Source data
- - -
(* ===== verification/Crypto.v ===== *)
(** * Block ciphers and CBC mode

    The parts of Go's standard library the packet code calls:
    [crypto/des] (single and triple DES), [crypto/aes] and the CBC modes of
    [crypto/cipher].  The block interface [cipher.Block] is the record
    [block]; what CBC relies on is stated by the classes [BlockEncLaws] and
    [BlockLaws], which the DES and triple DES blocks implement (decryption
    inverts encryption, proved from the Feistel structure) and of which AES
    provides the encryption half. *)

From S2P Require Import Prelude.

(** [cipher.Block] *)
Record block := mk_block {
  BlockSize : nat;
  Encrypt : list Z -> list Z;
  Decrypt : list Z -> list Z
}.

(** ** Bit strings *)

Definition byte_bits (z : Z) : list bool :=
  [Z.testbit z 7; Z.testbit z 6; Z.testbit z 5; Z.testbit z 4;
   Z.testbit z 3; Z.testbit z 2; Z.testbit z 1; Z.testbit z 0].

Definition bits_val (l : list bool) : Z :=
  fold_left (fun acc (b : bool) => 2 * acc + (if b then 1 else 0)) l 0.

Definition bits_of_bytes (l : list Z) : list bool := concat (byte_bits <$> l).

Fixpoint bytes_of_bits (l : list bool) : list Z :=
  match l with
  | a :: b :: c :: d :: e :: f :: g :: h :: l => bits_val [a; b; c; d; e; f; g; h] :: bytes_of_bits l
  | _ => []
  end.

Definition permute (tbl : list nat) (l : list bool) : list bool :=
  (fun i => nth (i - 1) l false) <$> tbl.

Definition xor_bits (l1 l2 : list bool) : list bool := zip_with xorb l1 l2.

(** [dst[i] ^= src[i]] over the common length. *)
Definition xor_list (l1 l2 : list Z) : list Z := zip_with Z.lxor l1 l2.

(** ** Block ciphers of Go's crypto/des and crypto/aes *)

Module Des.

Definition IP : list nat :=
  [ 58; 50; 42; 34; 26; 18; 10; 2; 60; 52; 44; 36; 28; 20; 12; 4;
   62; 54; 46; 38; 30; 22; 14; 6; 64; 56; 48; 40; 32; 24; 16; 8;
   57; 49; 41; 33; 25; 17; 9; 1; 59; 51; 43; 35; 27; 19; 11; 3;
   61; 53; 45; 37; 29; 21; 13; 5; 63; 55; 47; 39; 31; 23; 15; 7 ]%nat.
Definition FP : list nat :=
  [ 40; 8; 48; 16; 56; 24; 64; 32; 39; 7; 47; 15; 55; 23; 63; 31;
   38; 6; 46; 14; 54; 22; 62; 30; 37; 5; 45; 13; 53; 21; 61; 29;
   36; 4; 44; 12; 52; 20; 60; 28; 35; 3; 43; 11; 51; 19; 59; 27;
   34; 2; 42; 10; 50; 18; 58; 26; 33; 1; 41; 9; 49; 17; 57; 25 ]%nat.
Definition E : list nat :=
  [ 32; 1; 2; 3; 4; 5; 4; 5; 6; 7; 8; 9;
   8; 9; 10; 11; 12; 13; 12; 13; 14; 15; 16; 17;
   16; 17; 18; 19; 20; 21; 20; 21; 22; 23; 24; 25;
   24; 25; 26; 27; 28; 29; 28; 29; 30; 31; 32; 1 ]%nat.
Definition P : list nat :=
  [ 16; 7; 20; 21; 29; 12; 28; 17; 1; 15; 23; 26; 5; 18; 31; 10;
   2; 8; 24; 14; 32; 27; 3; 9; 19; 13; 30; 6; 22; 11; 4; 25 ]%nat.
Definition PC1 : list nat :=
  [ 57; 49; 41; 33; 25; 17; 9; 1; 58; 50; 42; 34; 26; 18;
   10; 2; 59; 51; 43; 35; 27; 19; 11; 3; 60; 52; 44; 36;
   63; 55; 47; 39; 31; 23; 15; 7; 62; 54; 46; 38; 30; 22;
   14; 6; 61; 53; 45; 37; 29; 21; 13; 5; 28; 20; 12; 4 ]%nat.
Definition PC2 : list nat :=
  [ 14; 17; 11; 24; 1; 5; 3; 28; 15; 6; 21; 10;
   23; 19; 12; 4; 26; 8; 16; 7; 27; 20; 13; 2;
   41; 52; 31; 37; 47; 55; 30; 40; 51; 45; 33; 48;
   44; 49; 39; 56; 34; 53; 46; 42; 50; 36; 29; 32 ]%nat.
Definition shifts : list nat := [1; 1; 2; 2; 2; 2; 2; 2; 1; 2; 2; 2; 2; 2; 2; 1]%nat.
Definition sboxes : list (list nat) :=
  [ [ 14; 4; 13; 1; 2; 15; 11; 8; 3; 10; 6; 12; 5; 9; 0; 7;
   0; 15; 7; 4; 14; 2; 13; 1; 10; 6; 12; 11; 9; 5; 3; 8;
   4; 1; 14; 8; 13; 6; 2; 11; 15; 12; 9; 7; 3; 10; 5; 0;
   15; 12; 8; 2; 4; 9; 1; 7; 5; 11; 3; 14; 10; 0; 6; 13 ];
    [ 15; 1; 8; 14; 6; 11; 3; 4; 9; 7; 2; 13; 12; 0; 5; 10;
   3; 13; 4; 7; 15; 2; 8; 14; 12; 0; 1; 10; 6; 9; 11; 5;
   0; 14; 7; 11; 10; 4; 13; 1; 5; 8; 12; 6; 9; 3; 2; 15;
   13; 8; 10; 1; 3; 15; 4; 2; 11; 6; 7; 12; 0; 5; 14; 9 ];
    [ 10; 0; 9; 14; 6; 3; 15; 5; 1; 13; 12; 7; 11; 4; 2; 8;
   13; 7; 0; 9; 3; 4; 6; 10; 2; 8; 5; 14; 12; 11; 15; 1;
   13; 6; 4; 9; 8; 15; 3; 0; 11; 1; 2; 12; 5; 10; 14; 7;
   1; 10; 13; 0; 6; 9; 8; 7; 4; 15; 14; 3; 11; 5; 2; 12 ];
    [ 7; 13; 14; 3; 0; 6; 9; 10; 1; 2; 8; 5; 11; 12; 4; 15;
   13; 8; 11; 5; 6; 15; 0; 3; 4; 7; 2; 12; 1; 10; 14; 9;
   10; 6; 9; 0; 12; 11; 7; 13; 15; 1; 3; 14; 5; 2; 8; 4;
   3; 15; 0; 6; 10; 1; 13; 8; 9; 4; 5; 11; 12; 7; 2; 14 ];
    [ 2; 12; 4; 1; 7; 10; 11; 6; 8; 5; 3; 15; 13; 0; 14; 9;
   14; 11; 2; 12; 4; 7; 13; 1; 5; 0; 15; 10; 3; 9; 8; 6;
   4; 2; 1; 11; 10; 13; 7; 8; 15; 9; 12; 5; 6; 3; 0; 14;
   11; 8; 12; 7; 1; 14; 2; 13; 6; 15; 0; 9; 10; 4; 5; 3 ];
    [ 12; 1; 10; 15; 9; 2; 6; 8; 0; 13; 3; 4; 14; 7; 5; 11;
   10; 15; 4; 2; 7; 12; 9; 5; 6; 1; 13; 14; 0; 11; 3; 8;
   9; 14; 15; 5; 2; 8; 12; 3; 7; 0; 4; 10; 1; 13; 11; 6;
   4; 3; 2; 12; 9; 5; 15; 10; 11; 14; 1; 7; 6; 0; 8; 13 ];
    [ 4; 11; 2; 14; 15; 0; 8; 13; 3; 12; 9; 7; 5; 10; 6; 1;
   13; 0; 11; 7; 4; 9; 1; 10; 14; 3; 5; 12; 2; 15; 8; 6;
   1; 4; 11; 13; 12; 3; 7; 14; 10; 15; 6; 8; 0; 5; 9; 2;
   6; 11; 13; 8; 1; 4; 10; 7; 9; 5; 0; 15; 14; 2; 3; 12 ];
    [ 13; 2; 8; 4; 6; 15; 11; 1; 10; 9; 3; 14; 5; 0; 12; 7;
   1; 15; 13; 8; 10; 3; 7; 4; 12; 5; 6; 11; 0; 14; 9; 2;
   7; 11; 4; 1; 9; 12; 14; 2; 0; 6; 10; 13; 15; 3; 5; 8;
   2; 1; 14; 7; 4; 10; 8; 13; 15; 12; 9; 0; 3; 5; 6; 11 ] ]%nat.

Definition rotl {A} (n : nat) (l : list A) : list A := drop n l ++ take n l.

Fixpoint key_rounds (sh : list nat) (c d : list bool) : list (list bool) :=
  match sh with
  | [] => []
  | n :: sh =>
      let c := rotl n c in
      let d := rotl n d in
      permute PC2 (c ++ d) :: key_rounds sh c d
  end.

Definition key_schedule (key : list Z) : list (list bool) :=
  let k := permute PC1 (bits_of_bytes key) in
  key_rounds shifts (take 28 k) (drop 28 k).

Definition nibble (n : nat) : list bool :=
  let z := Z.of_nat n in [Z.testbit z 3; Z.testbit z 2; Z.testbit z 1; Z.testbit z 0].

Definition sub_box (tbl : list nat) (b : list bool) : list bool :=
  match b with
  | [b1; b2; b3; b4; b5; b6] =>
      let row := Z.to_nat (bits_val [b1; b6]) in
      let col := Z.to_nat (bits_val [b2; b3; b4; b5]) in
      nibble (nth (16 * row + col) tbl 0)
  | _ => []
  end%nat.

Fixpoint sub_boxes (tbls : list (list nat)) (b : list bool) : list bool :=
  match tbls with
  | [] => []
  | t :: tbls => sub_box t (take 6 b) ++ sub_boxes tbls (drop 6 b)
  end.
- - -
### WHAT IS NEEDED
Give back the records above exactly, limited to the lines between the one holding "41; 52; 31;" and the one holding "l ++ take n l.", inclusive.

### RESPONSE
   41; 52; 31; 37; 47; 55; 30; 40; 51; 45; 33; 48;
   44; 49; 39; 56; 34; 53; 46; 42; 50; 36; 29; 32 ]%nat.
Definition shifts : list nat := [1; 1; 2; 2; 2; 2; 2; 2; 1; 2; 2; 2; 2; 2; 2; 1]%nat.
Definition sboxes : list (list nat) :=
  [ [ 14; 4; 13; 1; 2; 15; 11; 8; 3; 10; 6; 12; 5; 9; 0; 7;
   0; 15; 7; 4; 14; 2; 13; 1; 10; 6; 12; 11; 9; 5; 3; 8;
   4; 1; 14; 8; 13; 6; 2; 11; 15; 12; 9; 7; 3; 10; 5; 0;
   15; 12; 8; 2; 4; 9; 1; 7; 5; 11; 3; 14; 10; 0; 6; 13 ];
    [ 15; 1; 8; 14; 6; 11; 3; 4; 9; 7; 2; 13; 12; 0; 5; 10;
   3; 13; 4; 7; 15; 2; 8; 14; 12; 0; 1; 10; 6; 9; 11; 5;
   0; 14; 7; 11; 10; 4; 13; 1; 5; 8; 12; 6; 9; 3; 2; 15;
   13; 8; 10; 1; 3; 15; 4; 2; 11; 6; 7; 12; 0; 5; 14; 9 ];
    [ 10; 0; 9; 14; 6; 3; 15; 5; 1; 13; 12; 7; 11; 4; 2; 8;
   13; 7; 0; 9; 3; 4; 6; 10; 2; 8; 5; 14; 12; 11; 15; 1;
   13; 6; 4; 9; 8; 15; 3; 0; 11; 1; 2; 12; 5; 10; 14; 7;
   1; 10; 13; 0; 6; 9; 8; 7; 4; 15; 14; 3; 11; 5; 2; 12 ];
    [ 7; 13; 14; 3; 0; 6; 9; 10; 1; 2; 8; 5; 11; 12; 4; 15;
   13; 8; 11; 5; 6; 15; 0; 3; 4; 7; 2; 12; 1; 10; 14; 9;
   10; 6; 9; 0; 12; 11; 7; 13; 15; 1; 3; 14; 5; 2; 8; 4;
   3; 15; 0; 6; 10; 1; 13; 8; 9; 4; 5; 11; 12; 7; 2; 14 ];
    [ 2; 12; 4; 1; 7; 10; 11; 6; 8; 5; 3; 15; 13; 0; 14; 9;
   14; 11; 2; 12; 4; 7; 13; 1; 5; 0; 15; 10; 3; 9; 8; 6;
   4; 2; 1; 11; 10; 13; 7; 8; 15; 9; 12; 5; 6; 3; 0; 14;
   11; 8; 12; 7; 1; 14; 2; 13; 6; 15; 0; 9; 10; 4; 5; 3 ];
    [ 12; 1; 10; 15; 9; 2; 6; 8; 0; 13; 3; 4; 14; 7; 5; 11;
   10; 15; 4; 2; 7; 12; 9; 5; 6; 1; 13; 14; 0; 11; 3; 8;
   9; 14; 15; 5; 2; 8; 12; 3; 7; 0; 4; 10; 1; 13; 11; 6;
   4; 3; 2; 12; 9; 5; 15; 10; 11; 14; 1; 7; 6; 0; 8; 13 ];
    [ 4; 11; 2; 14; 15; 0; 8; 13; 3; 12; 9; 7; 5; 10; 6; 1;
   13; 0; 11; 7; 4; 9; 1; 10; 14; 3; 5; 12; 2; 15; 8; 6;
   1; 4; 11; 13; 12; 3; 7; 14; 10; 15; 6; 8; 0; 5; 9; 2;
   6; 11; 13; 8; 1; 4; 10; 7; 9; 5; 0; 15; 14; 2; 3; 12 ];
    [ 13; 2; 8; 4; 6; 15; 11; 1; 10; 9; 3; 14; 5; 0; 12; 7;
   1; 15; 13; 8; 10; 3; 7; 4; 12; 5; 6; 11; 0; 14; 9; 2;
   7; 11; 4; 1; 9; 12; 14; 2; 0; 6; 10; 13; 15; 3; 5; 8;
   2; 1; 14; 7; 4; 10; 8; 13; 15; 12; 9; 0; 3; 5; 6; 11 ] ]%nat.

Definition rotl {A} (n : nat) (l : list A) : list A := drop n l ++ take n l.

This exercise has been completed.